The staffing cost is significant. Forty percent of practices reported employing three or more full-time administrative staff per physician to manage payer rules, prior authorization requests, audits and quality reporting. Gilberg noted that administrative overhead now accounts for roughly a quarter of all health care spending in the United States, a figure he said exceeds comparable nations.
A new threat on the horizon is the Wasteful and Inappropriate Service Reduction Model, known as WISeR, which would introduce prior authorization requirements into traditional Medicare for 17 procedures across six states.
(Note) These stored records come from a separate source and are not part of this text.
Lemma accept_resting h s any :
  resting h s → typed any.(AnyAttestation.inner) →
  resting (with_attestation any.(AnyAttestation.inner) h)
    (Slasher.set_attestation_queue (s.(Slasher.attestation_queue)
       ++ [IndexedAttesterRecord.mk any (attester_record max_validators_per_slot data_root header_root any.(AnyAttestation.inner)) 0]) s).
Proof using Hconfig.
  intros [[L1 L2 L3 L4 L5 L6 L7] [S1 S2] R3 (M & R4 & HM) R5 R6 R7 R8 R9 R10] Hty. set (a := any.(AnyAttestation.inner)) in *.
  assert (∀ y, y ∈ h.(accepted) → y ∈ h.(accepted) ++ [a]) as Hin by (intros y Hy; apply elem_of_app; by left).
  assert (∀ l, Forall (truthful h.(accepted)) l → Forall (truthful (h.(accepted) ++ [a])) l) as Htr.
  { intros l Hl. eapply list.Forall_impl; [exact Hl|]. intros y (G1 & G2 & G3). split_and!; auto. }
  split; simpl; try done; try (by apply Htr).
  - split; simpl; try done; [by apply Htr| |rewrite !length_app; simpl; by replace (_ - _) with (Z.of_nat (length h.(accepted)) - Z.of_nat (length s.(Slasher.attestation_queue))) by lia|rewrite !length_app; simpl; lia].
    apply Forall_app. split; [eapply list.Forall_impl; [exact L4|]; intros r [Q1 Q2 Q3 Q4]; split; auto|].
    constructor; [|done]. split; [|done|done|done]. apply elem_of_app. right. by left.
  - split; [|done]. intros id b Hb. destruct (S1 id b Hb) as (G1 & G2 & G3 & G4). split_and!; auto.
  - exists M. split; [|done]. by eapply arrays_ok_ext; [..|exact R4| | | | |].
Qed.
Lemma block_resting h s b :
  resting h s → resting (with_header b h) (Slasher.set_block_queue (set_insert b s.(Slasher.block_queue)) s).
Proof using Hconfig.
  intros [[L1 L2 L3 L4 L5 L6 L7] R2 R3 (M & R4 & HM) [P1 P2 P3] R6 R7 R8 R9 R10].
  assert (∀ l, Forall (genuine_proposal h.(headers)) l → Forall (genuine_proposal (h.(headers) ++ [b])) l) as Htr.
  { intros l Hl. eapply list.Forall_impl; [exact Hl|]. intros y (G1 & G2 & G3). split_and!; [done|apply elem_of_app; by left..]. }
  split; simpl; try done; try (by apply Htr).
  - split; simpl; try done; [by apply Htr|]. intros y [->|Hy]%elem_of_set_insert; apply elem_of_app; [right; by left|left; by apply L5].
  - exists M. split; [|done]. by eapply arrays_ok_ext; [..|exact R4| | | | |].
  - split; [|done|done]. intros k hd Hk. destruct (P1 k hd Hk). split; [done|]. apply elem_of_app. by left.
Qed.

Lemma open_validated decode tables faults s : slasher_open config decode tables faults = (Ok tt, s) → config_validate config = Ok tt.
Proof. unfold slasher_open. by destruct (config_validate config) as [[]| | |]. Qed.
Lemma run_resting h s : run h s → resting h s ∧ 0 ≤ h.(clock) ∧ Z.of_nat (length h.(accepted)) < 2 ^ 48.
Proof using Hconfig Horder Hroots Hslots.
  induction 1 as [decode faults s Ho|h s h' s' _ (IH & Hcl & Hlen) Hstep].
  { split_and!; [|done|done]. eapply resting_core; [|apply (resting_fresh faults)].
    exact (hoare_ok _ _ _ _ _ _ (open_run decode Tables.empty faults (open_validated _ _ _ _ Ho) eq_refl) Ho). }
  assert (∀ c, reads h c → 0 ≤ c ∧ c + MAX_DISTANCE ≤ u64_max) as Hreads by (intros c [? ?]; split; lia).
  destruct Hstep as [any s' Hty Hn Ha|b s' Hb|c n s' Hr Hp|c e s' Hr Hp|c s' Hr Hp|c e s' Hr Hp|l s' Hg|l s' Hg].
  - injection Ha as <-. split_and!; [by apply accept_resting|done|]. simpl. rewrite length_app. simpl. lia.
  - injection Hb as <-. split_and!; [by apply block_resting|done|done].
  - split_and!; [|by destruct (Hreads c Hr)|done].
    by destruct (hoare_ok _ _ _ _ _ _ (process_queued_run h c s IH (proj1 Hr) (Hreads c Hr) Hlen) Hp).
  - split_and!; [|by destruct (Hreads c Hr)|done].
    by apply (hoare_err _ _ _ _ _ _ (process_queued_run h c s IH (proj1 Hr) (Hreads c Hr) Hlen) Hp).
  - split_and!; [|by destruct (Hreads c Hr)|done]. by apply (hoare_ok _ _ _ _ _ _ (prune_run h c s IH (proj1 Hr) (Hreads c Hr)) Hp).
  - split_and!; [|by destruct (Hreads c Hr)|done]. by apply (hoare_err _ _ _ _ _ _ (prune_run h c s IH (proj1 Hr) (Hreads c Hr)) Hp).
  - injection Hg as <- <-. split_and!; [|done|done]. destruct IH as [[L1 L2 L3 L4 L5 L6 L7] R2 R3 (M & R4 & HM) R5 R6 R7 R8 R9 R10].
    split; simpl; try done; [|by intros y Hy%elem_of_nil].
    exists M. split; [|done]. by eapply arrays_ok_ext; [..|exact R4| | | | |].
  - injection Hg as <- <-. split_and!; [|done|done]. destruct IH as [[L1 L2 L3 L4 L5 L6 L7] R2 R3 (M & R4 & HM) R5 R6 R7 R8 R9 R10].
    split; simpl; try done; [|by intros y Hy%elem_of_nil].
    exists M. split; [|done]. by eapply arrays_ok_ext; [..|exact R4| | | | |].
Qed.
Lemma run_validated h s : run h s → config_validate config = Ok tt.
Proof.
  induction 1 as [decode faults s Ho|]; [by eapply open_validated|done].
Qed.
End runs.

(** ** Correctness *)
Section correct.
Context {Cache : Type} `{lru : LruCache Cache, !LruLaws Cache}.
Context (config : SlasherConfig.t) (forks : ForkSpec.t).
Context (max_validators_per_committee max_validators_per_slot slots_per_epoch : Z).
(** Sizes are unsigned. *)
Context (Hchunk : 0 ≤ config.(SlasherConfig.chunk_size)) (Hvalidators : 0 ≤ config.(SlasherConfig.validator_chunk_size)).
Context (Hhistory : 0 ≤ config.(SlasherConfig.history_length)) (Hslots : 0 ≤ slots_per_epoch).
Context (data_root : AttestationData.t → Hash256) (header_root : list Z → Hash256 → Z → Hash256).
Context (Hroots : roots_ok data_root header_root).
Context (hash_order : list SignedBeaconBlockHeader.t → list SignedBeaconBlockHeader.t) (Horder : ∀ l, hash_order l ≡ₚ l).
Abbreviation runs :=
  (run (Cache := Cache) config forks max_validators_per_committee max_validators_per_slot slots_per_epoch data_root header_root hash_order).
Abbreviation process := (process_queued (Cache := Cache) config forks max_validators_per_committee max_validators_per_slot data_root hash_order).

Lemma run_rests h s :
  runs h s → resting config forks max_validators_per_committee max_validators_per_slot slots_per_epoch data_root header_root h s
    ∧ 0 ≤ h.(clock) ∧ Z.of_nat (length h.(accepted)) < 2 ^ 48 ∧ config_ok config.
Proof using Hchunk Hhistory Horder Hroots Hslots Hvalidators LruLaws0.
  intros Hr. assert (config_ok config) as Hok by (apply config_validate_ok; [done..|by eapply run_validated]).
  destruct (run_resting config Hok forks max_validators_per_committee max_validators_per_slot slots_per_epoch data_root header_root Hroots
    hash_order Horder Hslots h s Hr) as (? & ? & ?). done.
Qed.
Lemma conflicting_spec x :
  conflicting x → is_double_vote x.(AnySlashing.attestation_1) x.(AnySlashing.attestation_2)
    || is_surround_vote x.(AnySlashing.attestation_1) x.(AnySlashing.attestation_2) = true.
Proof.
  intros [Hd|[Hs Ht]]; apply orb_true_iff; [left; by apply is_double_vote_spec|right]. unfold is_surround_vote, src, tgt in *.
  by rewrite (proj2 (Z.ltb_lt _ _) Hs), (proj2 (Z.ltb_lt _ _) Ht).
Qed.
(** Two votes in the arrays, one around the other. *)
Lemma surround_caught M F v d d' :
  no_miss surrounds M F → no_miss (fun d d' => surrounds d' d) M F → (v, d) ∈ M → (v, d') ∈ M → surrounds d d' → caught F v.
Proof.
  intros H1 H2 (i & Hi)%list_elem_of_lookup (j & Hj)%list_elem_of_lookup Hs. destruct (Nat.lt_trichotomy i j) as [Hij|[->|Hij]].
  - by apply (H2 i j v d' d).
  - assert (d = d') as <- by congruence. destruct Hs. lia.
  - by apply (H1 j i v d d').
Qed.

(** C7. Every attester slashing that the slasher holds is one that the chain accepts, as
    far as its data goes: both attestations were accepted from the network, they are a
    double vote or the first surrounds the second, and a validator is in both.  This holds
    after any calls, in any order and with failures of the database anywhere. *)
Theorem slasher_sound h s x :
  runs h s → x ∈ s.(Slasher.attester_slashings) →
  let a1 := x.(AnySlashing.attestation_1) in let a2 := x.(AnySlashing.attestation_2) in
  a1 ∈ h.(accepted) ∧ a2 ∈ h.(accepted) ∧ is_double_vote a1 a2 || is_surround_vote a1 a2 = true
  ∧ ∃ v, v ∈ a1.(IndexedAttestation.attesting_indices) ∧ v ∈ a2.(IndexedAttestation.attesting_indices).
Proof using Hchunk Hhistory Horder Hroots Hslots Hvalidators LruLaws0.
  intros Hr Hx. destruct (run_rests h s Hr) as (Hrest & _). pose proof (re_detected _ _ _ _ _ _ _ _ _ Hrest) as Hg.
  rewrite list.Forall_forall in Hg. destruct (Hg x (re_found _ _ _ _ _ _ _ _ _ Hrest x Hx)) as ((v & Hco & H1 & H2) & A1 & A2).
  split_and!; [done|done|by apply conflicting_spec|by exists v].
Qed.

(** C6. The slasher misses nothing: of any two votes of a validator that were processed, in
    one batch or in different ones, however far apart and with pruning in between, and
    that are a double vote or of which one surrounds the other, a slashing was found that
    accuses this validator. *)
Theorem slasher_complete h s v d d' :
  runs h s → (v, d) ∈ h.(processed) → (v, d') ∈ h.(processed) → slashable d d' → caught h.(detected) v.
Proof using Hchunk Hhistory Horder Hroots Hslots Hvalidators LruLaws0.
  intros Hr Hd Hd' Hs. destruct (run_rests h s Hr) as (Hrest & _).
  destruct (re_arrays _ _ _ _ _ _ _ _ _ Hrest) as (M & [_ _ _ _ Hm1 Hm2] & HM). rewrite <-HM in Hd, Hd'.
  destruct Hs as [[Hne Ht]|[Hs|Hs]]; [|by eapply (surround_caught M _ v d d')|by eapply (surround_caught M _ v d' d)].
  rewrite HM in Hd, Hd'. by apply (rc_double _ _ _ _ _ (re_records _ _ _ _ _ _ _ _ _ Hrest) v d d').
Qed.

(** C23. Processing the queues never panics and never loops, and its only error is one of
    the database, which leaves the tables as they were.  When it succeeds, every vote
    of the queue that is due counts as processed, and the others that may still become
    due are the new queue. *)
Theorem slasher_total h s c :
  runs h s → reads h c →
  match process c s with
  | (Ok _, s') => ∃ h', runs h' s' ∧ s'.(Slasher.attestation_queue) = (validate config s.(Slasher.attestation_queue) c).2
      ∧ votes (validate config s.(Slasher.attestation_queue) c).1 ⊆ h'.(processed)
  | (Err e, s') => e = SlasherError.Database ∧ s'.(Slasher.tables) = s.(Slasher.tables) ∧ ∃ h', runs h' s'
  | (Panic, _) | (Diverge, _) => False
  end.
Proof using Hchunk Hhistory Horder Hroots Hslots Hvalidators LruLaws0.
  intros Hr Hc. destruct (run_rests h s Hr) as (Hrest & Hcl & Hn & Hok).
  assert (0 ≤ c ∧ c + MAX_DISTANCE ≤ u64_max) as Hc' by (destruct Hc; lia).
  pose proof (process_queued_run config Hok forks max_validators_per_committee max_validators_per_slot slots_per_epoch data_root header_root Hroots
    hash_order Horder Hslots h c s Hrest (proj1 Hc) Hc' Hn) as Hp. unfold hoare in Hp.
  destruct (process c s) as [[n|e| |] s'] eqn:E; [| |done|done].
  - exists (after_process config slots_per_epoch h c s s'). split_and!; [by eapply run_step, step_process| |apply sub_app_r].
    by destruct Hp.
  - destruct Hp as [-> _]. split_and!; [done| |eexists; by eapply run_step, step_process_error].
    clear -E. unfold process_queued, transaction in E. destruct ((db_call;; _) s) as [[] ?]; simplify_eq; done.
Qed.

(** C24. Proposals: each proposer slashing held is of two different accepted headers with one
    slot and one proposer, and of two such headers that were processed within the
    history, one slashing at least was found for their slot and proposer. *)
Theorem slasher_proposals_exact h s :
  runs h s →
  (∀ x, x ∈ s.(Slasher.proposer_slashings) → genuine_proposal h.(headers) x)
  ∧ ∀ b b', b ∈ h.(proposed) → b' ∈ h.(proposed) → b ≠ b' → proposal_key b = proposal_key b' → exposed h.(detected_proposals) (proposal_key b).
Proof using Hchunk Hhistory Horder Hroots Hslots Hvalidators LruLaws0.
  intros Hr. destruct (run_rests h s Hr) as ([R1 R2 R3 R4 [P1 P2 P3] R6 R7 R8 R9 R10] & _). split; [|done].
  intros x Hx. rewrite list.Forall_forall in R7. by apply R7, R9.
Qed.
Gilberg described it as a troubling precedent.
"Traditional Medicare has not even had prior authorization," he said. "It's kind of a foot in the door, a slippery slope, and could easily be expanded to more than six states, more than 17 services."
He added that the WISeR model does not use the standardized electronic prior authorization approach that the Centers for Medicare and Medicaid Services is simultaneously rolling out for Medicare Advantage plans, compounding the inconsistency.
Most practices still stuck in MIPS
On the quality reporting front, 69 percent of practices remain in the Merit-based Incentive Payment System, or MIPS, despite the program being designed years ago as a temporary bridge to value-based alternative payment models. Eighty-six percent of respondents said quality reporting has increased their administrative burden.
Gilberg said the transition to Advanced Alternative Payment Models has stalled because clinically relevant models simply do not exist for most specialties.
"Over the last decade, there hasn't been a single program or APM rolled out of the Physician Technical Advisory Committee," he said. "For the vast majority of medical practices that don't do those specific things, they're stuck in MIPS because there's no alternative."
Burnout threatening workforce and access
Seventy-seven percent of respondents cited regulatory burden as a significant factor in physician burnout, which the report identifies as an escalating threat to workforce stability. The top impacts of burnout on patient access include longer appointment wait times, shorter visit lengths, inability to accept new patients and reduced practice hours.
Gilberg said MGMA testified before the U.S. Senate on the issue roughly a month before the report's release. He said the downstream effects on rural and underserved communities are particularly acute.
"Physicians want to go to medical school to take care of patients," he said. "When they get tired of the paperwork, oftentimes they retire early, leave communities, go work for a larger system so they don't have to deal with it themselves. Those rural areas and areas that need access to primary care then have access problems that can't easily be solved."
MGMA's policy asks
The report closes with a set of policy recommendations that MGMA is advancing before Congress and federal agencies. Those include an overhaul of MIPS to reduce reporting burden and eliminate what Gilberg called the "tournament model," in which some physicians must receive payment cuts in order to fund quality bonuses for others.
On physician payment more broadly, Gilberg said the most important thing Congress can do is tie Medicare conversion factor updates to inflation.
"We've had several years of pretty hot inflation and basically flat payments for Medicare to physicians," he said. "One of our priorities, and the priorities of some of the major physician organizations, is to deal with this once and for all and get us back on a good trajectory."
Additional MGMA recommendations include standardizing electronic prior authorization transactions, increasing oversight of Medicare Advantage plans to ensure prompt and accurate payment, and investing in federally funded graduate medical education slots to expand the physician pipeline.